Books for Refugee Week


During Refugee Week, we are encouraged to read a book about the refugee experience and pass it on. Here are my recommendations.

IT’S hard to believe that over 100 million people globally are displaced. While the tragic war in Ukraine has undoubtedly contributed to this figure, it’s worth considering some of the other reasons people leave their homelands, and the challenges they face seeking protection in Fortress Europe. Refugee Week celebrates the resilience of refugees and asylum seekers. Its “simple acts” initiative encourages everyone to read a book about the refugee experience and pass it on. The books below explore the plight of various refugees and their perilous journeys in search of safety.
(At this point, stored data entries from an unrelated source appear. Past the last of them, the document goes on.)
Definition add_exits (st : State) (statuses : list Status) (b : build) : build :=
  let exitProfileID := activeExitProfile st statuses in
  if String.eqb exitProfileID "" then b else foldl (add_exit st exitProfileID) b [false; true].
Definition tunConfigWithPolicy (st : State) (statuses : list Status) (leases : list Lease) (policy : IPPlan) :
    result tun_error (Table T * HostConfig) :=
  byKey ← foldM index_lease leases ∅;
  b ← foldM (add_status st byKey) statuses empty_build;
  let b := foldl (add_retained st) b (st_Leases st) in
  b ← foldM (add_exact st) (ip_Exact policy) b;
  b ← foldM (add_imported st) (ip_Imported policy) b;
  let b := add_exits st statuses b in
  _ ← foldM (λ _ ip, check_service b ip) [st_DNSIP st; ServiceIP] tt;
  _ ← guard_err (negb (addr.IsValid (st_NATIP st))) ENoNATIP;
  Ok (table_of b, host_config st b).
End table.
Arguments build : clear implicits.

(** ** Single addresses as prefixes *)

Lemma host_prefix_masked a : plain_addr a = true →
  masked (host_prefix a) ∧ p_addr (host_prefix a) = a ∧ p_bits (host_prefix a) = addr.BitLen a ∧
  prefix.IsValid (host_prefix a) = true.
Proof.
  unfold plain_addr, host_prefix, prefix.PrefixFrom. intros [[Hw Hv]%andb_true_iff Hz%negb_true_iff]%andb_true_iff.
  rewrite Hv, Z.leb_refl, andb_true_r. rewrite (proj2 (Z.leb_le 0 (addr.BitLen a))) by (by destruct a). cbn [andb p_addr p_bits].
  assert (Ha : addr.withoutZone a = a).
  { destruct a as [|v|v z]; [done..|]. simpl in Hz |- *. by apply negb_false_iff, String.eqb_eq in Hz as ->. }
  rewrite Ha. split_and!; [|done|done|by destruct a]. split.
  - unfold prefix.Masked. replace (prefix.IsValid _) with true by (by destruct a). cbn [p_addr p_bits]. f_equal.
    rewrite <-Ha at 2. f_equal. destruct a as [|v|v z]; [done|..]; simpl; unfold prefix.mask_value; simpl; by rewrite Z.shiftr_0_r.
  - unfold prefix.wf. cbn [p_addr p_bits]. rewrite Hw, Hz. replace (prefix.IsValid _) with true by (by destruct a). by rewrite Z.leb_refl.
Qed.
Lemma host_prefix_Contains a b : plain_addr a = true → prefix.Contains (host_prefix a) b = true ↔ b = a.
Proof.
  intros Ha. destruct (host_prefix_masked a Ha) as (Hm & Hpa & Hpb & Hv). rewrite Contains_masked by done.
  unfold base, psize. rewrite Hpa, Hpb, Z.sub_diag, Z.pow_0_r.
  assert (Hz : addr.hasZone a = false) by (unfold plain_addr in Ha; by apply andb_true_iff in Ha as [_ ?%negb_true_iff]).
  split; [|intros ->; split_and!; try done; lia]. intros (_ & Hzb & Hl & Hr). apply addr_eq_by_value; [done..|lia].
Qed.
Lemma host_prefix_inj a b : plain_addr a = true → plain_addr b = true →
  prefix.Masked (host_prefix a) = prefix.Masked (host_prefix b) → a = b.
Proof.
  intros Ha Hb. destruct (host_prefix_masked a Ha) as ([-> _] & Hpa & _). destruct (host_prefix_masked b Hb) as ([-> _] & Hpb & _).
  intros E. by rewrite <-Hpa, <-Hpb, E.
Qed.
Lemma Contains_plain p a : prefix.wf p = true → prefix.Contains p a = true → plain_addr a = true.
Proof.
  intros Hwf Hc. rewrite <-Contains_Masked in Hc by done. pose proof (Masked_masked p Hwf) as Hm.
  pose proof (masked_IsValid _ _ Hc) as Hv. pose proof (masked_end _ Hm Hv) as He. pose proof (prefix_wf_base _ (proj2 Hm) Hv) as [Hb _].
  pose proof (Contains_addr_valid _ _ Hc) as Hav. apply Contains_masked in Hc as (_ & Hz & Hl & Hr); [|done].
  unfold plain_addr. rewrite Hav, Hz, andb_true_r. cbn [negb andb]. unfold base in *. rewrite <-Hl in *.
  rewrite andb_true_r. destruct a as [|v|v z]; [done|..]; simpl in *; lia.
Qed.

(** ** What the loops establish *)

Section facts.
Context {T : Type → Type} `{LT : LPM T, !LPMLaws T} (CGNATRange TailscaleULARange : Prefix) (ServiceIP : Addr).
Context (st : State) (byKey : gmap NodeKey Addr).
(** The leases are addresses of the family of their target. *)
Hypothesis Hleases : ∀ k eff, byKey !! k = Some eff → plain_addr eff = true ∧ addr.Is6 eff = addr.Is6 (k_CanonicalIP k).
Local Notation build := (build T).

Record targets_ok (b : build) : Prop := {
  (** A destination is the address of a target whose reply translates back. *)
  bo_dest p d : Get p (b_Destinations b) = Some d → ∃ eff target t,
    prefix.Masked p = prefix.Masked (host_prefix eff) ∧ plain_addr (d_CanonicalIP d) = true ∧
    byKey !! MkKey (d_ProfileID d) target (d_CanonicalIP d) = Some eff ∧
    b_InboundPeers b !! d_ProfileID d = Some t ∧ Get (host_prefix (d_CanonicalIP d)) t = Some eff;
  bo_in id t p eff : b_InboundPeers b !! id = Some t → Get p t = Some eff → ∃ c target,
    prefix.Masked p = prefix.Masked (host_prefix c) ∧ plain_addr c = true ∧ byKey !! MkKey id target c = Some eff;
  bo_src k s : b_Sources b !! k = Some s →
    s_HostIP s = nat_ip (sk_IPv6 k) st ∧ addr.IsValid (s_HostIP s) = true ∧ addr.Is6 (s_CanonicalIP s) = sk_IPv6 k;
  bo_routes r : r ∈ b_Routes b → ∃ eff, plain_addr eff = true ∧ is_Some (Get (host_prefix eff) (b_Destinations b)) ∧ r = plain_route (host_prefix eff) (natIPFor st eff) }.
(** The target is in the tables, and the host has a route to it. *)
Definition target_done (b : build) (id target : string) (c : Addr) : Prop :=
  ∃ eff, byKey !! MkKey id target c = Some eff ∧ Get (host_prefix eff) (b_Destinations b) = Some (MkDestination id c) ∧
         is_Some (b_Sources b !! sourceKey id c) ∧ plain_route (host_prefix eff) (natIPFor st eff) ∈ b_Routes b.
Definition same_tiers (b b' : build) : Prop :=
  b_ExactRoutes b' = b_ExactRoutes b ∧ b_ImportedRoutes b' = b_ImportedRoutes b ∧ b_ExitRoutes b' = b_ExitRoutes b.
(** A loop keeps what was done. *)
Record extends (b b' : build) : Prop := {
  ex_tiers : same_tiers b b';
  ex_done id target c : target_done b id target c → target_done b' id target c;
  ex_sources k : is_Some (b_Sources b !! k) → is_Some (b_Sources b' !! k) }.
Lemma build_extends_refl b : extends b b.
Proof. by split. Qed.
Lemma build_extends_trans b1 b2 b3 : extends b1 b2 → extends b2 b3 → extends b1 b3.
Proof. intros [(?&?&?) ? ?] [(?&?&?) ? ?]. split; [split_and!; congruence|auto..]. Qed.

Lemma empty_ok : targets_ok empty_build.
Proof.
  split; simpl; intros *.
  - by rewrite Get_new.
  - by rewrite lookup_empty.
  - by rewrite lookup_empty.
  - by intros ?%elem_of_nil.
Qed.
Lemma add_self_ok id b c b' : targets_ok b → add_self st id b c = Ok b' →
  targets_ok b' ∧ extends b b' ∧ is_Some (b_Sources b' !! sourceKey id c).
Proof.
  intros [Hd Hi Hs Hr] H. unfold add_self in H. ok_guard H as Hex. ok_guard H as Hv%negb_false_iff. injection H as <-.
  split_and!.
  - split; try done. simpl. intros k s. rewrite lookup_insert. case_decide as Hk; [|apply Hs].
    intros [= <-]. subst k. simpl. done.
  - split; [done| |]; simpl.
    + intros id' tg c' (eff & H1 & H2 & H3 & H4). exists eff. split_and!; try done. simpl.
      rewrite lookup_insert. case_decide; [eauto|done].
    + intros k Hk. rewrite lookup_insert. case_decide; [eauto|done].
  - simpl. rewrite lookup_insert_eq. eauto.
Qed.

Lemma add_target_ip_ok id target b c b' : targets_ok b → plain_addr c = true →
  add_target_ip byKey id target b c = Ok b' → targets_ok b' ∧ extends b b' ∧ target_done b' id target c.
Proof.
  intros [Hd Hi Hs Hr] Hc H. unfold add_target_ip in H. destruct (byKey !! MkKey id target c) as [eff|] eqn:Hk; [|done].
  ok_guard H as Hdest. ok_guard H as Hin. set (inbound := default lpm_new (b_InboundPeers b !! id)) in *.
  destruct (b_Sources b !! sourceKey id c) as [source|] eqn:Hsrc; [|done]. injection H as <-.
  destruct (Hleases _ _ Hk) as [Hpe Hfam]. simpl in Hfam.
  destruct (host_prefix_masked eff Hpe) as (_ & Hpa & _ & Hpv). destruct (host_prefix_masked c Hc) as (_ & _ & _ & Hcv).
  assert (Hsource : s_HostIP source = natIPFor st eff).
  { destruct (Hs _ _ Hsrc) as [-> _]. unfold natIPFor. by rewrite Hfam. }
  assert (Hinb : ∀ p e, Get p inbound = Some e → ∃ t, b_InboundPeers b !! id = Some t ∧ Get p t = Some e).
  { intros p e. unfold inbound. destruct (b_InboundPeers b !! id) as [t|]; simpl; [eauto|]. by rewrite Get_new. }
  set (inbound' := Insert (host_prefix c) eff inbound).
  assert (Hkeep : ∀ p e, Get p inbound = Some e → Get p inbound' = Some e).
  { intros p e Hp. unfold inbound'. rewrite Get_Insert by done. case_decide as Hm; [|done].
    rewrite (Get_same _ _ inbound Hm) in Hp. rewrite Hp in Hin. apply negb_false_iff, bool_decide_eq_true in Hin. by subst. }
  assert (Hnew : Get (host_prefix c) inbound' = Some eff).
  { unfold inbound'. by rewrite Get_Insert, decide_True. }
  split_and!.
  - split; simpl.
    + intros p d. rewrite Get_Insert by done. case_decide as Hm.
      * intros [= <-]. simpl. exists eff, target, inbound'. split_and!; try done. by rewrite lookup_insert_eq.
      * intros (e & tg & t & ? & ? & ? & Ht & Hg)%Hd. destruct (decide (d_ProfileID d = id)) as [Heq|Hne].
        -- exists e, tg, inbound'. rewrite Heq, lookup_insert_eq. rewrite Heq in Ht. split_and!; try done; [by rewrite <-Heq|].
           apply Hkeep. unfold inbound. by rewrite Ht.
        -- exists e, tg, t. by rewrite lookup_insert_ne by done.
    + intros id' t p e. rewrite lookup_insert. case_decide as Hid; [|apply Hi]. intros [= <-]. subst id'.
      unfold inbound'. rewrite Get_Insert by done. case_decide as Hm.
      * intros [= <-]. by exists c, target.
      * intros (t & Ht & Hg)%Hinb. by apply (Hi _ t).
    + apply Hs.
    + intros r [(e & ? & [d He] & ->)%Hr| ->]%elem_of_snoc.
      * exists e. split_and!; [done| |done]. rewrite Get_Insert by done. case_decide; eauto.
      * exists eff. rewrite Get_Insert, decide_True, Hsource by done. eauto.
  - split; [done| |done]. intros id' tg c' (e & H1 & H2 & H3 & H4). exists e. simpl. split_and!; try done.
    + rewrite Get_Insert by done. case_decide as Hm; [|done]. rewrite (Get_same _ _ _ Hm) in H2. rewrite H2 in Hdest. simpl in Hdest.
      apply orb_false_iff in Hdest as [H5%negb_false_iff%String.eqb_eq H6%negb_false_iff%bool_decide_eq_true]. by subst.
    + apply elem_of_app. by left.
  - exists eff. simpl. split_and!; [done| |eauto|].
    + by rewrite Get_Insert, decide_True.
    + rewrite <-Hsource. apply elem_of_snoc. by right.
Qed.

(** Chaining the loops. *)
Lemma foldM_extends {A E} (P : A → Prop) (f : build → A → result E build) (done : build → A → Prop) l b b' :
  targets_ok b → foldM f l b = Ok b' → Forall P l →
  (∀ b x b', targets_ok b → P x → f b x = Ok b' → targets_ok b' ∧ extends b b' ∧ done b' x) →
  (∀ b b' x, extends b b' → done b x → done b' x) →
  targets_ok b' ∧ extends b b' ∧ Forall (done b') l.
Proof.
  intros Hb H HP Hstep Hmono. revert b Hb H. induction HP as [|x l Hx _ IH]; intros b Hb H; cbn [foldM] in H.
  { injection H as <-. split_and!; [done|apply build_extends_refl|constructor]. }
  ok_inv H as b1 H1. destruct (Hstep _ _ _ Hb Hx H1) as (Hb1 & He1 & Hd1).
  destruct (IH _ Hb1 H) as (Hb' & He' & Hd'). split_and!; [done|by eapply build_extends_trans|].
  constructor; [|done]. by apply (Hmono b1).
Qed.

Definition target_plain (t : reachableTarget) : Prop := Forall (λ c, plain_addr c = true) (t_IPs t).
Definition status_plain (s : Status) : Prop := Forall target_plain (reachableTargets s).
(** An engine's own addresses. *)
Definition self_plain (s : Status) : Prop := Forall (λ a, plain_addr a = true) (s_SelfIPs s).
Definition target_complete (b : build) (id : string) (t : reachableTarget) : Prop :=
  Forall (target_done b id (t_ID t)) (t_IPs t).
Definition status_complete (b : build) (s : Status) : Prop :=
  Forall (target_complete b (s_ProfileID s)) (reachableTargets s) ∧
  Forall (λ c, is_Some (b_Sources b !! sourceKey (s_ProfileID s) c)) (s_SelfIPs s).

Lemma target_complete_mono b b' id t : extends b b' → target_complete b id t → target_complete b' id t.
Proof. intros He Hc. eapply Forall_impl; [exact Hc|]. intros c. apply (ex_done _ _ He). Qed.
Lemma status_complete_mono b b' s : extends b b' → status_complete b s → status_complete b' s.
Proof.
  intros He [H1 H2]. split; eapply Forall_impl; [exact H1| |exact H2|].
  - intros t. by apply target_complete_mono.
  - intros c. apply (ex_sources _ _ He).
Qed.
Lemma add_target_ok id b t b' : targets_ok b → target_plain t → add_target byKey id b t = Ok b' →
  targets_ok b' ∧ extends b b' ∧ target_complete b' id t.
Proof.
  intros Hb Ht H. apply (foldM_extends (λ c, plain_addr c = true) _ (λ b c, target_done b id (t_ID t) c) _ _ _ Hb H Ht).
  - intros b0 c b1. apply add_target_ip_ok.
  - intros b0 b1 c He. apply (ex_done _ _ He).
Qed.
Lemma add_status_ok b s b' : targets_ok b → status_plain s → add_status st byKey b s = Ok b' →
  targets_ok b' ∧ extends b b' ∧ status_complete b' s.
Proof.
  intros Hb Hs H. unfold add_status in H. ok_inv H as b1 H1.
  destruct (foldM_extends (λ _, True) _ (λ b c, is_Some (b_Sources b !! sourceKey (s_ProfileID s) c)) _ _ _ Hb H1) as (Hb1 & He1 & Hd1).
  - by apply Forall_forall.
  - intros b0 c b2 H0 _. by apply add_self_ok.
  - intros b0 b2 c He. apply (ex_sources _ _ He).
  - destruct (foldM_extends target_plain _ (λ b t, target_complete b (s_ProfileID s) t) _ _ _ Hb1 H Hs) as (Hb' & He' & Hd').
    + intros b0 t b2. apply add_target_ok.
    + intros b0 b2 t. apply target_complete_mono.
    + split_and!; [done|by eapply build_extends_trans|]. split; [done|]. eapply Forall_impl; [exact Hd1|].
      intros c. apply (ex_sources _ _ He').
Qed.
Lemma add_statuses_ok statuses b' : Forall status_plain statuses → foldM (add_status st byKey) statuses empty_build = Ok b' →
  targets_ok b' ∧ same_tiers empty_build b' ∧ Forall (status_complete b') statuses.
Proof.
  intros Hs H. destruct (foldM_extends status_plain _ status_complete _ _ _ empty_ok H Hs) as (Hb & [He _ _] & Hd).
  - intros b0 s b1. apply add_status_ok.
  - intros b0 b1 s. apply status_complete_mono.
  - done.
Qed.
• In The Naked Don’t Fear the Water (Fitzcarraldo Editions) Canadian journalist Matthieu Aikins accompanied his Afghan friend Omar on his harrowing journey to Europe. Omar’s life was threatened after having worked for the Americans and Canadians as a driver and interpreter. When the US Special Immigrant Visa program turned him down, Omar was forced to employ a smuggler. Aikins documented their experiences and spent five years compiling this powerful account. Throughout Aikins explores the inequities that cause movement between countries and the West’s short-sighted political decisions that have contributed to an unimaginable loss of life among those seeking sanctuary.

• In 2014, a dilapidated trawler with over 700 refugees ran into trouble on the coast of Lampedusa and was rescued by a Danish oil tanker. Haitian writer Louis-Philippe Dalembert based his novel The Mediterranean Wall (Pushkin Press), translated by Marjolijn de Jager, on this tragedy. It follows the traumatic journeys of three women: Dima is fleeing war in Syria, Shoshana is escaping the worst effects of climate change in Nigeria and Semhar has left enforced military service in Eritrea. Their lives overlap on a boat bound for Lampedusa. Dalembert captures the casual violence of the smugglers who treat their cargo like cattle, not caring whether they live or die. In Libya, Shoshana and Semhar endure appalling conditions detained in a hangar. Many of the women are repeatedly raped or forced to work like slaves in the homes of wealthy Libyans. Several people just disappear. After they “pay” for passage to Italy, Shoshana and Semhar witness fellow travellers being slaughtered for daring to request humane conditions while others perish by jumping into the sea just as they are about to be rescued. Dalembert offers heart-breaking insights into the various hells endured by desperate people and what compels them to make the dangerous voyage across the Mediterranean.

• Sadly, My Fourth Time, We Drowned (4th Estate) by journalist Sally Hayden demonstrates that little has changed in Libya. If anything, the situation has worsened. Hayden, whose reportage begins in 2018, documents the appalling treatment of refugees and migrants trafficked, tortured, incarcerated and murdered in Libyan “camps”. Her powerful book also exposes the shocking negligence of the EU agencies and NGOs and their inability to control Libyan militias systematic abuse. 

• All Walls Collapse (Comma Press) edited by Will Forrester and Sarah Cleave, is a poignant history of the walls that imprison people or keep them out. From the Berlin Wall to the US-Mexico border, the short stories in this collection take place across thousands of miles of fences and barriers, and explore the impact on people’s lives and communities.

• In Map of Hope and Sorrow (Footnote Press) Helen Benedict, a British-American professor, and Eyad Awwadawnan, Syrian writer and refugee, expose the conditions of the overcrowded Greek camps where desperate people are confined and denied their legal rights under the watch of the West.

From July to November 2021, Little Amal, a giant puppet travelled 8,000km from the Syrian-Turkey border along the refugee route to Europe. Her “walk” was the world’s largest live performance and promoted empathy and compassion among the many communities she passed through. The Long Walk with Little Amal (Mountain Leopard Press) includes Andre Liohn’s photographs of the journey and essays from Samar Yazbek, Burhan Sonmez and Cressida Cowell among others.



These books are essential reads in order to better understand the reasons people become displaced, and the challenges they face when seeking safety. They demonstrate how European policies are ensnaring desperate people, why “safe”, “legal” routes are rarely an option, and why so many of us are opposed to the UK government’s decision to send traumatised people to be “processed” in Rwanda.